Incidentally, the fingerboard on Modulus, Status, and original Steinberger is phenolic, the very first composite material. The graphite is way too hard to be shaped into a playing surface (it will quickly dull regular tools). Geoff considered a wood fingerboard but was concerned that it might not be stable since wood can be very subject to expansion with humidity and heat. He ended up selecting phenolic because it's easy to work (pretty much the same as wood) and aesthetically he wanted the neck not to have any wood in it.
The graphite in a Modulus neck is fabricated in two pieces - a main molded U-shaped part that has the shape of the back of a guitar neck and a thick flat plate that it bonded on to the top of the U. Together they form a monocoque tube which structurally is stronger than a solid neck (and saves on expensive materials as well). The phenolic fingerboard is epoxied on top of the flat piece.

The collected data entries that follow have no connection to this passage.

Lemma explore_vars_undeclared_names_witness :
  explore_vars (visit 2) [ExploreExpr (ast.Name pos0 "y");
                          ExploreStmts [assign "x" 1]] None (top0, world0)
  <> Raise (NameError "Undeclared variable: y")
  /\ v_expr (visit 1) (ast.Name pos0 "y") (top0, world0)
     = Ok (Sym (mkSymbol "y" (Some "global") 0 None)) (top0, world0)
  /\ v_stmt (visit 2) None aug_x (top0, world0)
     = Raise (NameError "Undeclared variable: x")
  /\ explore_vars (visit 2) undeclared_update None (top0, world0)
     = Raise (NameError "Undeclared variable: x").
Proof.
  split; [|split; [|split]].
  - exact (proj1 explore_vars_undeclared_names
                 2 (ast.Name pos0 "y") [assign "x" 1] None top0 world0
                 "Undeclared variable: y" eq_refl).
  - exact (proj1 (proj2 explore_vars_undeclared_names)
                 0 pos0 "y" top0 world0 eq_refl).
  - exact (proj1 (proj2 (proj2 explore_vars_undeclared_names))
                 1 pos0 pos0 "x" ast.Add (ast.Num pos0 1) top0 world0
                 (Value (ast.CNum 1)) (top0, world0) eq_refl eq_refl).
  - exact (proj2 (proj2 (proj2 explore_vars_undeclared_names))
                 1 pos0 pos0 "x" ast.Add (ast.Num pos0 1)
                 (ast.Name pos0 "c") [] None top0 world0
                 undeclared_test_node undeclared_test_state
                 (Value (ast.CNum 1)) undeclared_test_state
                 eq_refl eq_refl eq_refl).
Defined.

(** * The two branches of a conditional *)










(** * Merging the assignments of two branches *)





Definition mask_item (text : str) (it : item) : M str :=
  if negb (str_eqb (slice text (i_start it) (i_end it)) (full_text it)) then ret text
  else
    let whole (mask : str -> M str) : M str :=
      masked <- mask (full_text it) ;; ret (replace_span text it masked) in
    let number (mask : str -> M str) : M str :=
      masked <- mask (number_part it) ;;
      ret (replace_span text it (replace_first (full_text it) (number_part it) masked)) in
    let identifier (mask : str -> M str) : M str :=
      masked <- mask (number_part it) ;;
      ret (if is_empty masked then text else replace_span text it masked) in
    if is_type it "ipn" then identifier (mask_ipn cfg)
    else if is_type it "passport_id" then identifier (mask_passport_id cfg)
    else if is_type it "military_id" then identifier mask_military_id
    else if is_type it "military_unit" then identifier mask_military_unit
    else if is_type it "brigade_number" then whole mask_brigade_number
    else if is_type it "date" then whole mask_date
    else if is_type it "order_simple" then number mask_order_number
    else if is_type it "order_with_letters" then number mask_order_number_with_letters
    else if is_type it "br_complex" || is_type it "br_with_slashes"
            || is_type it "br_with_suffix" || is_type it "br_standalone"
         then whole mask_br_number
    else ret text.

Fixpoint mask_items (text : str) (items : list item) : M str :=
  match items with
  | [] => ret text
  | it :: items' => text' <- mask_item text it ;; mask_items text' items'
  end.

(** Detection, [items_to_mask.sort(key=start, reverse=True)] and the
    substitution loop. *)
Definition mask_spans (text : str) : M str :=
  mask_items text (sort_descending i_start (detect_items cfg text)).

End SpanMasking.

(* ================================================================== *)
(** ** Lines that carry a rank and a full name *)
(* ================================================================== *)

Definition EXCLUDE_WORDS : list str :=
  [py "Дійсним"; py "дійсним"; py "Відповідно"; py "відповідно"; py "Згідно";
   py "згідно"; py "Відповідальний"; py "відповідальний"; py "Командир"; py "командир";
   py "командира"; py "Начальник"; py "начальник"; py "Заступник"; py "заступник";
   py "Виконуючий"; py "виконуючий"; py "обов'язки"; py "обав'язки"; py "доповідаю";
   py "прошу"; py "наказую"; py "призначити"; py "звільнити"; py "проявив";
   py "виконав"; py "оголосити"; py "оголосити"; py "про"; py "по"; py "від"; py "до";
   py "за"; py "суті"; py "мною"; py "Вас"; py "вас"; py "зв'язку"; py "порушення";
   py "вимог"; py "Збройних"; py "збройних"; py "України"; py "україни"; py "служби";
   py "Служби"; py "військової"; py "Військової"; py "частини"; py "Частини";
   py "взводу"; py "Взводу"; py "батальйону"; py "Батальйону"; py "роти"; py "Роти";
   py "Статуту"; py "статуту"; py "Указу"; py "указу"; py "Закону"; py "закону";
   py "Кодексу"; py "кодексу"; py "Положення"; py "положення"; py "Інструкції";
   py "інструкції"; py "наказу"; py "Наказу"; py "наказом"; py "Наказом"; py "рапорту";
   py "Рапорту"; py "статей"; py "Статей"; py "пункту"; py "Пункту"; py "неналежііе";
   py "инутрішньої"; py "радіовіzUділення"; py "с~гатуту"; py "року"; py "Року";
   py "числа"; py "місяця"; py "один"; py "два"; py "три"; py "чотири"; py "п'ять"].

(** Python's truth value of an optional string. *)
Definition truthy (o : option str) : bool :=
  match o with Some s => negb (is_empty s) | None => false end.

(** [l[a:b]] on a list. *)
Definition sublist {A} (l : list A) (a b : nat) : list A := firstn (b - a) (skipn a l).

(** [word.startswith("___") and word.endswith("___")]. *)
Definition is_placeholder (word : str) : bool :=
  starts_with word (py "___") && ends_with word (py "___").

Definition id_shape : regex :=
  alts [seqs [RWordB; times 10 digit; RWordB];
        seqs [RWordB; times 9 digit; RWordB];
        seqs [times 2 (RSet (COr (range (py "А") (py "Я")) (range (py "A") (py "Z"))));
              star space; opt (lit (py "-")); star space; times 6 digit; RWordB]].

Section Lines.
Context {U : Unicode} {RD : RankData}.

(** [normalize_string]. Its first [replace] maps the apostrophe to itself. *)
Definition normalize_string (s : str) : str :=
  if is_empty s then []
  else
    let s_str := lower s in
    let s_str := replace_char s_str 39 (py "'") in
    let s_str := replace_char s_str 160 (py " ") in
    let s_str := replace_char s_str 46 (py " ") in
    let s_str := replace_char s_str 59 (py " ") in
    strip (re_sub false (plus space) (fun _ => py " ") s_str).

Definition lowered (l : list str) : list str := map lower l.

(** [is_pib_anchor]. *)
Definition is_pib_anchor (word : str) : bool :=
  if is_placeholder word then false
  else if is_empty word || (length word <=? 2)%nat then false
  else
    let word_lower := lower word in
    if mem_str word_lower (lowered EXCLUDE_WORDS) then false
    else if mem_str word_lower (lowered RANKS_LIST) then false
    else first_isupper word.

(** [is_likely_surname_by_case]. *)
Definition is_likely_surname_by_case (word : str) : bool :=
  if is_placeholder word then false
  else if is_empty word || (length word <? 3)%nat then false
  else
    let letters_only := re_sub false (RSet (chars (py "-'"))) (fun _ => []) word in
    isupper letters_only && (3 <=? length letters_only)%nat.

Definition declension_endings : list str :=
  [py "ом"; py "ем"; py "єм"; py "ім"; py "ою"; py "єю"; py "ою"; py "у"; py "ю";
   py "а"; py "я"; py "і"; py "ї"].

(** [looks_like_name]. *)
Definition looks_like_name (word : str) : bool :=
  if is_placeholder word then false
  else
    let clean_word := rstrip_by (in_chars (py ",.!?;:")) word in
    if (length clean_word <? 3)%nat then false
    else if mem_str clean_word EXCLUDE_WORDS
            || mem_str (lower clean_word) (lowered EXCLUDE_WORDS) then false
    else if found (re_search false digit clean_word) then false
    else if mem_str (lower clean_word) RANKS_LIST then false
    else if mem_str (lower clean_word)
              [py "по"; py "про"; py "від"; py "до"; py "за"; py "на"; py "у"; py "в";
               py "з"; py "із"] then false
    else if first_isupper clean_word && rest_islower clean_word then true
    else if isupper clean_word then true
    else
      existsb (fun ending =>
                 (length ending + 2 <? length clean_word)%nat
                 && (let stem := str_drop_last clean_word (length ending) in
                     let suffix := str_tail clean_word (length ending) in
                     isupper stem && islower suffix && str_eqb suffix ending))
              declension_endings.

The individual pieces are REALLY strong and stable. If properly constructed they won't bend, twist, or warp over time. It turns out that that's actually the Achilles heel of the Modulus neck. The curved main part is cooked in a mold, then the open side of the U is milled with a carbide tool to be dead flat and the flat piece is bonded on top of that. The problem arises when the milling doesn't done properly. This can leave an internal tension in the neck assembly where the parts want to spring apart with only the epoxy bond holding them together. Ultimately, a neck like this can fail and split along the bond line. This is the dreaded delamination which is largely fatal for Modulus necks as it requires the neck to be completely disassembled, remilled, reassembled, refretted, etc. Even with perfectly machined parts, the epoxy bond line is actually not that strong relative to the neck pieces and can be compromised by heat or when an instrument takes a dive off the stand. I think most of the reports of warped necks are actually delaminations (actually, it is a warp that's causing this).

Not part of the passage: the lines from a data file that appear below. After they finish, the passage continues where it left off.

(** * ArtinAR: the WebXR session controller of [src/final/app.js]

    The program is one event-driven controller.  Its handlers run to
    completion on a single thread; an [await] or a loader callback splits a
    handler into segments that the host resumes later.  The embedding keeps
    that shape: every handler segment is a computation in a small state and
    exception monad over the page state, suspended work is kept in explicit
    lists of pending tasks, and the host is a stream of events that deliver a
    click, a tap, a frame, or the settlement of one pending task. *)

From stdpp Require Import base list strings.
From Stdlib Require Import Lia.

I don't think you can find a better sounding instrument that a Series bass with Modulus neck. But it's got to be a nightmare for both Alembic and Modulus. Unlike regular Modulus production (which is mostly bolt-ons), graphite Alembics were very rare, so there was much less opportunity to tune the neck recipe for easy setup. The threat of a delamination is bad enough on a bolt-on where you have to scrap the neck, but a nightmare on a through-body where it could potentially lead to a non-repairable instrument. For these rare instruments (by all accounts much less than 100 total), there was also some jockeying around about exactly how they were made - Modulus always fabricated the parts, but in some cases the neck assembly was done at Alembic (where they had less experience but could maintain more control) and some at Modulus (where they had more assembly experience but no insight into how the neck would be mated to the body).
I was fortunate to have a Series II graphite neck made back around 1987, probably one of the last. I have no issues with stability although the action was never quite to my liking out of the factory (insufficent relief). Years later, I had this corrected in a very expensive fret mill by the builder who did most of Modulus' custom shop work, but even with his level of experience, it was hard to convince him to take on the job as he was concerned about disturbing the side LEDs in the event that he had to remove a fret. He didn't have to and it all worked out OK for my bass in the end though.
The fab process of graphite necks is so radically different than the woodworking that goes into a wood-necked Alembic, that it's not suprising that it's not offered anymore. Not only is it hard to manufacture, but you lose the ability to customize profile, scale length, and more.